The European Central Bank’s policy decision on Thursday did not bring any surprises, according to Scotiabank’s Chief FX Strategist Shaun Osborne. The decision included a 25 basis-point rate cut, as expected, with President Lagarde emphasizing a ‘data-dependent, meeting-by-meeting’ approach to future policy adjustments. This suggests that there is no rush to cut rates again. With limited data available before the next rate meeting in October, it is expected that a cut in December is the most probable course of action.
The Euro received a boost based on the outlook provided by the ECB decision, along with a slight increase in Eurozone yields. This, along with a decrease in short-term US rates due to the Federal Reserve outlook, has led to 2-year bond spreads narrowing to -138 basis points, the lowest since May 2023. Consequently, the Euro has been testing the 1.11 area, showing strength in the currency.
Following the positive gains for the Euro, there have been signs of bullish momentum in the market. The intraday and daily charts show a resurgence in buying signals. If the Euro manages to push above the consolidation resistance at 1.1125, it could indicate further gains in the short term. Additionally, support is seen around 1.1055, providing a potential floor for the currency’s value amidst market fluctuations.
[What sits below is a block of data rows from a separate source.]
(** What is added are memberships of the team, and every user that is listed has one in the end. *)
Lemma bind_members_run tid l l0 s s' : tid <> 0%Z -> 0%Z ∉ l -> table TRel l0 s -> bind_members env tid l s = Ret (None, s') ->
  exists new, table TRel (l0 ++ new)%list s' /\ (forall m, m ∈ new -> re_Tid m = tid /\ re_Uid m ∈ l) /\ forall u, u ∈ l -> u ∈ uids tid (l0 ++ new).
Proof using order_ok.
  intros Ht. revert l0 s. induction l as [|u l IH]; intros l0 s H0 Hs H.
  { injection H as <-. exists []. rewrite app_nil_r. split; [done|]. split; [intros ? ?%elem_of_nil|intros ? ?%elem_of_nil]; done. }
  apply not_elem_of_cons in H0 as [Hu H0]. cbn [bind_members] in H. apply mthen_inv in H as ([w eo] & s1 & E & H).
  pose proof (find_one_same env order_ok _ _ _ _ _ _ _ E) as S1. apply (find_one_spec env order_ok) in E as [_ E]. cbn [fst] in H.
  assert (re_Tid w = tid /\ re_Uid w = u) as [Hw1 Hw2].
  { destruct eo; [by subst w|]. destruct E as [_ Hw]. apply andb_true_iff in Hw as [_ Hw]. unfold like_rel in Hw.
    apply andb_true_iff in Hw as [Ha Hb]. destruct (Z.eqb_spec tid 0); [done|]. destruct (Z.eqb_spec u 0); [done|]. cbn in Ha, Hb. split; lia. }
  pose proof (same_table _ _ _ _ S1 Hs) as H1. destruct (Z.eqb_spec (re_ID w) 0) as [Hz|Hz].
  - apply mthen_inv in H as ([v fo] & s2 & E2 & H). cbn [snd] in H. destruct fo; [discriminate H|].
    destruct (create_table TRel _ _ _ _ _ H1 E2) as [Hv H2]. destruct (IH _ _ H0 H2 H) as (new & H3 & Hn & Hl). rewrite <- app_assoc in H3, Hl.
    assert (re_Tid v = tid /\ re_Uid v = u) as [Hv1 Hv2] by (by destruct Hv as [->|[n ->]]). exists (v :: new). split; [done|]. split.
    + intros m [->|Hm]%elem_of_cons; [rewrite Hv2; split; [done|by left]|]. destruct (Hn m Hm). split; [done|by right].
    + intros u' [->|Hu']%elem_of_cons; [|by apply Hl]. apply elem_of_uids. exists v. split; [apply elem_of_app; right; by left|done].
  - destruct (IH _ _ H0 H1 H) as (new & H3 & Hn & Hl). exists new. split; [done|]. split; [intros m Hm; destruct (Hn m Hm); split; [done|by right]|].
    intros u' [->|Hu']%elem_of_cons; [|by apply Hl]. apply elem_of_uids. exists w. destruct eo; [by subst w|]. destruct E as [Hin _].
    destruct Hs as [Hd _]. unfold sees in Hin. rewrite Hd in Hin. split; [apply elem_of_app; by left|done].
Qed.

(** [bindUsers] without an error: the team has the listed users, the other teams have theirs. *)
Lemma bindUsers_run tid l l0 s s' : tid <> 0%Z -> 0%Z ∉ l -> NoDup (map re_ID l0) -> 0%Z ∉ map re_ID l0 -> table TRel l0 s ->
  bindUsers env tid l s = Ret (None, s') ->
  exists l1, table TRel l1 s' /\ (forall u, u ∈ uids tid l1 <-> u ∈ l) /\ forall t, t <> tid -> uids t l1 = uids t l0.
Proof using order_ok.
  intros Ht H0 Hnd Hz Hs H. unfold bindUsers in H. destruct l as [|u0 l]; [discriminate H|]. revert H. generalize dependent (u0 :: l). clear u0 l. intros l H0 H.
  apply mthen_inv in H as ([gone eo] & s1 & E1 & H). destruct (find_all_table _ _ _ _ _ _ _ Hs E1) as [H1 Hg]. destruct eo; [discriminate H|].
  apply mthen_inv in H as (e & s2 & E2 & H). destruct e; [discriminate H|]. apply mthen_inv in H as (e & s3 & E3 & H). destruct e; [discriminate H|]. injection H as <-.
  assert (forall m, m ∈ gone <-> m ∈ l0 /\ re_Tid m = tid /\ re_Uid m ∉ l) as Hin.
  { intros m. rewrite Hg, !list_elem_of_In, filter_In, andb_true_iff, negb_true_iff, Z.eqb_eq. unfold in_ids. by rewrite bool_decide_eq_false, list_elem_of_In. }
  assert (forall m, m ∈ l0 -> in_ids (map re_ID gone) (re_ID m) = true <-> re_Tid m = tid /\ re_Uid m ∉ l) as Hq.
  { intros m Hm. unfold in_ids. rewrite bool_decide_eq_true, list_elem_of_In, in_map_iff. split.
    - intros (m' & He & Hm'%list_elem_of_In). apply Hin in Hm' as (Hm' & Hr). by rewrite <- (NoDup_map_same re_ID l0 m' m).
    - intros Hr. exists m. rewrite <- list_elem_of_In. split; [done|]. by apply Hin. }
  apply (drop_members_run l0 gone s1 s2 H1) in E2; [|apply Forall_forall; intros m Hm ?; apply Hz; apply Hin in Hm as [Hm _];
    apply list_elem_of_In, in_map_iff; exists m; by rewrite <- list_elem_of_In].
  destruct (bind_members_run _ _ _ _ _ Ht H0 E2 E3) as (new & H4 & Hn & Hl). eexists. split; [exact H4|]. split.
  - intros u. split; [|apply Hl]. intros (m & [Hm|Hm]%elem_of_app & Hmt & <-)%elem_of_uids; [|by apply Hn].
    apply list_elem_of_In, filter_In in Hm as [Hm%list_elem_of_In Hqm]. destruct (decide (re_Uid m ∈ l)) as [|Hno]; [done|].
    by rewrite (proj2 (Hq m Hm)) in Hqm.
  - intros t Hne. rewrite (uids_more t tid) by (done || apply Hn). apply uids_drop. intros m Hm Hqm. apply Hq in Hqm as [-> _]; [|done]. congruence.
Qed.

(** Statements on other tables leave one as it is. *)
#[local] Instance table_steady t l : Steady (table t l).
Proof using Type. by split; intros. Qed.
Lemma table_kept t l T : t ∉ T -> Kept env T (table t l).
Proof using Type.
  intros Ht. assert (forall X (m : Ap X), keeps (still (fun d => d t) l) m -> keeps closed m -> keeps (table t l) m) as Hboth.
  { intros X m Hm Hc s a s' [Hd Htx] E. split; [|by eapply Hc]. eapply Hm; [|exact E]. split; [done|]. by rewrite Htx. }
  pose proof (still_kept env T _ l (table_blind t T Ht)) as K. pose proof (closed_kept env T) as C.
  split; intros; apply Hboth; first [by apply K | by apply C].
Qed.

Lemma UpdateTeam_run tok i l0 s a s' : 0%Z ∉ ut_UserIDs i -> NoDup (map re_ID l0) -> 0%Z ∉ map re_ID l0 -> table TRel l0 s ->
  UpdateTeam env tok (Some i) s = Ret (a, s') -> status a = Some 200%Z ->
  exists l1, table TRel l1 s' /\ (forall u, u ∈ uids (ut_ID i) l1 <-> u ∈ ut_UserIDs i) /\ forall t, t <> ut_ID i -> uids t l1 = uids t l0.
Proof using order_ok.
  intros H0 Hnd Hz Hs H Ha. unfold UpdateTeam in H. destruct (Z.eqb_spec (ut_ID i) 0) as [|Hi]; [by injection H as <- <-|].
  assert (TRel ∉ [TTeam]) as Hd by set_solver.
  pose proof (keeps_logic env [TTeam] (table TRel l0) (table_kept TRel l0 [TTeam] Hd)) as L.
  apply mthen_inv in H as ([user [e|]] & s1 & E1 & H); [by injection H as <- <-|]. apply (J_GetUser env tok [TTeam] (fun X => keeps (table TRel l0))) in E1; [|done].
  apply mthen_inv in H as (allowed & s2 & E2 & H).
  assert (keeps (table TRel l0) (may_update env user (ut_ID i))) as K2.
  { unfold may_update. repeat first [apply keeps_ret | apply keeps_gets | apply (J_stmt (Logic := L)) | apply keeps_then; intros | keeps_if]. }
  apply K2 in E2; [|done]. destruct allowed; cbn [negb] in H; [|by injection H as <- <-].
  apply mthen_inv in H as ([n eo] & s3 & E3 & H).
  match type of E3 with ?m s2 = _ => assert (keeps (table TRel l0) m) as K3 end.
  { keeps_if; [apply keeps_ret|]. apply (J_update (Logic := L)); [by left|by intros ? ?]. }
  apply K3 in E3; [|done]. destruct eo; [by injection H as <- <-|]. apply mthen_inv in H as (err & s4 & E4 & H).
  destruct err as [[|e]|]; [by injection H as <- <-..|]. injection H as <- <-. by eapply bindUsers_run.
Qed.
End team.

(** When an update of a team is answered with 200, its members are the users
    that were listed, no more and no less, and the members of the other teams
    are what they were, as long as 0 is no id of the table and no user that is
    listed. *)
Theorem team_members_exact (env : ApiEnv) (tok : token) (i : APIUpdateTeamInput) (s s' : Api) a :
  (forall n R l, Permutation (e_order env n R l) l) -> ordered env s -> api_tx s = NoTx ->
  0%Z ∉ ut_UserIDs i -> 0%Z ∉ map re_ID (api_db s TRel) ->
  serve env tok (RUpdateTeam (Some i)) s = Ret (a, s') -> status a = Some 200%Z ->
  (forall u, u ∈ uids (ut_ID i) (api_db s' TRel) <-> u ∈ ut_UserIDs i) /\
  forall t, t <> ut_ID i -> uids t (api_db s' TRel) = uids t (api_db s TRel).
Proof.
  intros Ho [Hk _] Ht H0 Hz H Ha. apply serve_closed_route in H as [(_ & Hs)|(s1 & S1 & H)]; [congruence| |done].
  assert (NoDup (map re_ID (api_db s TRel))) as Hnd.
  { destruct (Hk TRel) as [[Hn _]%indexed_spec _]. by rewrite (omap_all re_ID) in Hn. }
  destruct (UpdateTeam_run env Ho tok i (api_db s TRel) s1 a s') as (l1 & [H1 _] & H2); [done..| |done|done|by rewrite H1].
  eapply same_table; [exact S1|done].
Qed.
Lemma team_members_exact_witness : exists a s', serve demo_env alice (RUpdateTeam (Some (mkUpdateTeam 1 "" "" [3; 2]%Z))) demo_api = Ret (a, s') /\
  (forall u, u ∈ uids 1 (api_db s' TRel) <-> u ∈ [3; 2]%Z) /\ forall t, t <> 1%Z -> uids t (api_db s' TRel) = uids t (demo_db TRel).
Proof.
  assert (answered (serve demo_env alice (RUpdateTeam (Some (mkUpdateTeam 1 "" "" [3; 2]%Z))) demo_api) = Some 200%Z) as A by by vm_compute.
  demo_run (serve demo_env alice (RUpdateTeam (Some (mkUpdateTeam 1 "" "" [3; 2]%Z))) demo_api) a s' E. exists a, s'. split; [done|].
  apply (team_members_exact demo_env alice (mkUpdateTeam 1 "" "" [3; 2]%Z) demo_api s' a demo_permutes demo_ordered eq_refl);
    [by_compute|by_compute|exact E|exact A].
Defined.

(** * Templates go with all that hangs on them *)

Section templates.
Context (env : ApiEnv) (order_ok : forall n R l, Permutation (e_order env n R l) l).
Overall, the ECB policy decision has had a positive impact on the Euro, with the currency showing strength against the US dollar. The narrowing yield differentials between the Eurozone and the US have contributed to the Euro’s rise, with the potential for more gains in the coming weeks. Traders and investors are keeping a close watch on the Euro’s performance, as well as any upcoming data releases that could influence the currency’s movement in the near future.
With the ECB adopting a cautious approach to future policy adjustments, the Euro is poised to maintain its strength in the short term. The December rate cut is on the horizon, with the potential for further Euro gains leading up to that decision. Traders are advised to monitor key levels such as 1.1125 and 1.1055 for potential entry and exit points, as the Euro continues to show signs of bullish momentum in the market. Overall, the outlook for the Euro remains positive, with the currency expected to see upward movement in the coming weeks.